Gustav Waldau, also Gustl Waldau, actually Gustav Theodor Robert Clemens Freiherr von Rummel ( born February 27, 1871 Castle Piflas, Ergolding, † May 25, 1958 in Munich) was a German theater and film actor.

Life and work

The native Gustav Freiherr von Rummel quit his officer service in a Munich regiment of the Guards, was first a journalist and then trained to become an actor. He made his debut in 1897 at the Cologne theater.

Waldau took nearly 50 years on various platforms, especially in Munich, but also in Berlin and Vienna. Together with his wife Hertha von Hagen he was one of several decades of the ensemble of the Bavarian State Theatre.
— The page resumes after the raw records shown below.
Lemma split_bytes st : st <> CELL_SPLIT -> bytes_in st s' = bytes_in st s.
Proof.
  intros Hst'. destruct split_self as (Hb & Hsz & Hpar & Hst & Hc). pose proof split_count as Hcnt.
  pose proof (fo_count _ F).
  unfold bytes_in. rewrite Hcnt.
  replace (Z.to_nat (cell_count s + 4)) with (Z.to_nat (cell_count s) + 4)%nat by lia.
  rewrite sum_range_app. cbn [sum_range]. rewrite Z2Nat.id by lia.
  rewrite (sum_range_upd _ 0 (bytes_at st s) (bytes_at st s') idx); [|pmm_lia|].
  - assert (forall k, 0 <= k < 4 -> bytes_at st s' (0 + cell_count s + k) =
      if bool_decide (CELL_FREE = st) then q else 0) as Hn.
    { intros k Hk. unfold bytes_at. destruct (split_new k Hk) as (_ & Hq & HF & _).
      rewrite Z.add_0_l, Hq, HF.
      rewrite (proj2 (linkedb_spec s' _) (split_new_linked k Hk)). by rewrite andb_true_r. }
    pose proof (Hn 0 ltac:(lia)) as H0. rewrite Z.add_0_r in H0.
    rewrite H0. replace (0 + cell_count s + 1 + 1 + 1) with (0 + cell_count s + 3) by lia.
    replace (0 + cell_count s + 1 + 1) with (0 + cell_count s + 2) by lia.
    rewrite !Hn by lia. unfold bytes_at. rewrite Hst, Hfree.
    rewrite (proj2 (linkedb_spec s idx) Hlinked), (proj2 (linkedb_spec s' idx)) by by apply split_linked.
    destruct (cell_quarter s idx (fo_cells _ F idx Hidx) Hbig) as (H4 & _). fold q in H4.
    rewrite !andb_true_r, Hsz.
    destruct st; repeat case_bool_decide; try done; lia.
  - intros i Hi Hne. unfold bytes_at. rewrite split_frame by pmm_lia.
    by rewrite (linkedb_ext s' s i i (split_linked i ltac:(pmm_lia))).
Qed.
End split.

(** ** Taking and releasing a leaf *)

Definition leaf_state (st : cell_state_t) : Prop := st = CELL_FREE \/ st = CELL_USED.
In the film Waldau was used particularly in the thirties and forties. He embodied in supporting roles posh - restrained elderly men. During the period of National Socialism, he received the title state actor and 1941, the Goethe Medal for Art and Science awarded him. In the final stages of World War II, Adolf Hitler took him in August 1944 in the Gottbegnadeten list of major artists, which kept him on the home front before use. Waldau was later awarded the Max -Reinhardt - ring.

Gustav Waldau was buried at the cemetery in Munich Bogenhausener ( grave wall on the right No. 11).